§ **What is being asked**
Entries follow. Give back exactly the lines starting at the one containing "is_AUD (original_currency o) = true ->" and ending at the one containing "now apply summary_aud_subtotal.", and no other lines.

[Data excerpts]
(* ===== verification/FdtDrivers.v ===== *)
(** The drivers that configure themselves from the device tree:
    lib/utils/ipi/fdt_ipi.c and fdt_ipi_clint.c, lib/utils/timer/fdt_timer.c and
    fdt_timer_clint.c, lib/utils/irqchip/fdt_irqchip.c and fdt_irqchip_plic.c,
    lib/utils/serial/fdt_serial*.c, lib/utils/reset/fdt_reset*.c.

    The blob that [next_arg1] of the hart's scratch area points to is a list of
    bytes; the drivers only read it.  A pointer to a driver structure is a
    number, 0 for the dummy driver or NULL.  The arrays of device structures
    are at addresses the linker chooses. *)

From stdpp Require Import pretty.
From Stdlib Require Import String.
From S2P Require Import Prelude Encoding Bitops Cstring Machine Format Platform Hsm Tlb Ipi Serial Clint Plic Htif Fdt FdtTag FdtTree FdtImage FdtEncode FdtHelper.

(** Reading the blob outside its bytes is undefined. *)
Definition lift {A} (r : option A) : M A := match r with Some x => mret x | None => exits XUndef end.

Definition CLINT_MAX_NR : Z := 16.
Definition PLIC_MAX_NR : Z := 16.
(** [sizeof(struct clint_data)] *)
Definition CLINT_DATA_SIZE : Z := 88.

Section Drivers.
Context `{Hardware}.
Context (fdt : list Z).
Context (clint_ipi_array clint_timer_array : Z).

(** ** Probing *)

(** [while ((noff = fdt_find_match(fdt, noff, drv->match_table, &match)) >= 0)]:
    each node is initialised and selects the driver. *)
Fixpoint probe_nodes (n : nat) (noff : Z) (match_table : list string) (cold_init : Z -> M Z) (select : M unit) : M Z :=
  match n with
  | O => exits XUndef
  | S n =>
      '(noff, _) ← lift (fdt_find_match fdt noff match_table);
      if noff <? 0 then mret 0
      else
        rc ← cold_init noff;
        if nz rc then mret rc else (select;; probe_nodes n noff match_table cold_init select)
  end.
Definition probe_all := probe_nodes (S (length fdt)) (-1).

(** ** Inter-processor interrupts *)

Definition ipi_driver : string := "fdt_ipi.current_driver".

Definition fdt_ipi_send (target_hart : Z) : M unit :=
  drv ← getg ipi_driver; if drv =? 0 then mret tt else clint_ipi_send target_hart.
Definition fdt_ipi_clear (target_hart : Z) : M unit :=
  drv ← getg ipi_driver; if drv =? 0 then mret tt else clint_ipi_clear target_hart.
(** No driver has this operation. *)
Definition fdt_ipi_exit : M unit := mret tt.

---

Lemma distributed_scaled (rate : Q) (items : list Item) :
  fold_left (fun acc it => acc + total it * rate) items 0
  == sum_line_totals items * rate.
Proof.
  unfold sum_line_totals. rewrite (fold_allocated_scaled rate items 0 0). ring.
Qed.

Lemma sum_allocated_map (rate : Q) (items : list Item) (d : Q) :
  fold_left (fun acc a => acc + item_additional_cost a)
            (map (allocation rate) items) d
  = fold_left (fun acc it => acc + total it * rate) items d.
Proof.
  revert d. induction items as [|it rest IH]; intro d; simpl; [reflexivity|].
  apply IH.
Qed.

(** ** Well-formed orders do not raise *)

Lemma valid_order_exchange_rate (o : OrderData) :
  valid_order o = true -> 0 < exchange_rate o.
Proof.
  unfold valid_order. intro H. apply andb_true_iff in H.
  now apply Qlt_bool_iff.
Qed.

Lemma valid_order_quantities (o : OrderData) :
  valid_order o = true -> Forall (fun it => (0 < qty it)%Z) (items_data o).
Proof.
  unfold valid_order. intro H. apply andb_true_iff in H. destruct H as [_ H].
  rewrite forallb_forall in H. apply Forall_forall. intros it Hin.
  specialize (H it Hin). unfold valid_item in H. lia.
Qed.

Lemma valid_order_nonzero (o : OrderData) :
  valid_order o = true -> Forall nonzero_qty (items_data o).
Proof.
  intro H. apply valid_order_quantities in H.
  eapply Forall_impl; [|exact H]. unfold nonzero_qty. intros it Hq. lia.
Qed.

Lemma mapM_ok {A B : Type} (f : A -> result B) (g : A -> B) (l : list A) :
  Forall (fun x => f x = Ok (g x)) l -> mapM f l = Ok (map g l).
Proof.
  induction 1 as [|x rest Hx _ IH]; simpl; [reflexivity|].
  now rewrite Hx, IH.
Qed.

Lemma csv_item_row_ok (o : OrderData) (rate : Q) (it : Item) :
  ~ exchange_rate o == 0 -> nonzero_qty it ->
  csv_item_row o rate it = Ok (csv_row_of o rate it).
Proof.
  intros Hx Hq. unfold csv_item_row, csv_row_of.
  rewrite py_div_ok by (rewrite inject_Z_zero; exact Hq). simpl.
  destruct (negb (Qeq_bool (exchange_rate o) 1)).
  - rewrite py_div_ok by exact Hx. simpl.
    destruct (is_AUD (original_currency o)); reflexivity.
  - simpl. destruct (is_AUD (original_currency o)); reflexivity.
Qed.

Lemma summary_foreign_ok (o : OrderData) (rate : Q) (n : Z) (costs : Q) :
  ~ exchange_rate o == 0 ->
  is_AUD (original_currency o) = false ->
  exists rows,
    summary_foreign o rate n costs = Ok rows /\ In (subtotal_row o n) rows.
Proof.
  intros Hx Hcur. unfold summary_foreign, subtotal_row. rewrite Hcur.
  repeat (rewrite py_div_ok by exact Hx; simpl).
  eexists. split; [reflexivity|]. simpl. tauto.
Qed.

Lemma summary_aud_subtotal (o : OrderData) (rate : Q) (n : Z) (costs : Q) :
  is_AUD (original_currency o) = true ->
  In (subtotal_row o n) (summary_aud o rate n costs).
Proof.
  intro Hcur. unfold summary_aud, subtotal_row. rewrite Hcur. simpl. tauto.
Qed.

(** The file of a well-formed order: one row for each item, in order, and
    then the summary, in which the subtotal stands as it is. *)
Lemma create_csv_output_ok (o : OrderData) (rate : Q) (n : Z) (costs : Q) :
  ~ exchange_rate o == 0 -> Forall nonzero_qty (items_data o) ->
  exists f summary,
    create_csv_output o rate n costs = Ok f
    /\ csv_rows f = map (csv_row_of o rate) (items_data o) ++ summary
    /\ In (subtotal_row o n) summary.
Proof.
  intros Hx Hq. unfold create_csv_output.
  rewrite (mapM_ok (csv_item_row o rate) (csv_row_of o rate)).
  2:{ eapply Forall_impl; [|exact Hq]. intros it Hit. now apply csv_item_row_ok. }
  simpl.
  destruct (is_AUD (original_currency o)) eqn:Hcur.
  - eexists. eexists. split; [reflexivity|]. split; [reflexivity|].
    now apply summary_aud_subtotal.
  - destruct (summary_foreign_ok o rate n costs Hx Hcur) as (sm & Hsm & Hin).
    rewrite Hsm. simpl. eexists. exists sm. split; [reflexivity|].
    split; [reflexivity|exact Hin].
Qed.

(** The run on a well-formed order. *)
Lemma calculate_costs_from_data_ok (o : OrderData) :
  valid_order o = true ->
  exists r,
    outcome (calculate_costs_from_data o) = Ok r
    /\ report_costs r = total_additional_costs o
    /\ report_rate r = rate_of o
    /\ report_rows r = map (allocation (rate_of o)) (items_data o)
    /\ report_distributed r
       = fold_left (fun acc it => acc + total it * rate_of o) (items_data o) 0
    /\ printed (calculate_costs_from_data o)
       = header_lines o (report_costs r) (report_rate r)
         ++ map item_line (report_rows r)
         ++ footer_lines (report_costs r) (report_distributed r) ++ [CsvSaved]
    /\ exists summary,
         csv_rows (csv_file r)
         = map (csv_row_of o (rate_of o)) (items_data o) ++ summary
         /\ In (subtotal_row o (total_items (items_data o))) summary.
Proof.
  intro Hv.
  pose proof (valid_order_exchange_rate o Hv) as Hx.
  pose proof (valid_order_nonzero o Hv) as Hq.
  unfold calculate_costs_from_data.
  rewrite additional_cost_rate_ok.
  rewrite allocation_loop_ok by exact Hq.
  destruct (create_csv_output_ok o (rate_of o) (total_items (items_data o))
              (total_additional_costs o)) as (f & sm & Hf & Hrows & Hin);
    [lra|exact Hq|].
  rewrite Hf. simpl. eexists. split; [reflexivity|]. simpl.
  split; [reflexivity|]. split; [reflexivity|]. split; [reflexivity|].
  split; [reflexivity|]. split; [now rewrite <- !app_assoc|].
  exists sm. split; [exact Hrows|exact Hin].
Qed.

§ **Exercise output**
  is_AUD (original_currency o) = true ->
  In (subtotal_row o n) (summary_aud o rate n costs).
Proof.
  intro Hcur. unfold summary_aud, subtotal_row. rewrite Hcur. simpl. tauto.
Qed.

(** The file of a well-formed order: one row for each item, in order, and
    then the summary, in which the subtotal stands as it is. *)
Lemma create_csv_output_ok (o : OrderData) (rate : Q) (n : Z) (costs : Q) :
  ~ exchange_rate o == 0 -> Forall nonzero_qty (items_data o) ->
  exists f summary,
    create_csv_output o rate n costs = Ok f
    /\ csv_rows f = map (csv_row_of o rate) (items_data o) ++ summary
    /\ In (subtotal_row o n) summary.
Proof.
  intros Hx Hq. unfold create_csv_output.
  rewrite (mapM_ok (csv_item_row o rate) (csv_row_of o rate)).
  2:{ eapply Forall_impl; [|exact Hq]. intros it Hit. now apply csv_item_row_ok. }
  simpl.
  destruct (is_AUD (original_currency o)) eqn:Hcur.
  - eexists. eexists. split; [reflexivity|]. split; [reflexivity|].
    now apply summary_aud_subtotal.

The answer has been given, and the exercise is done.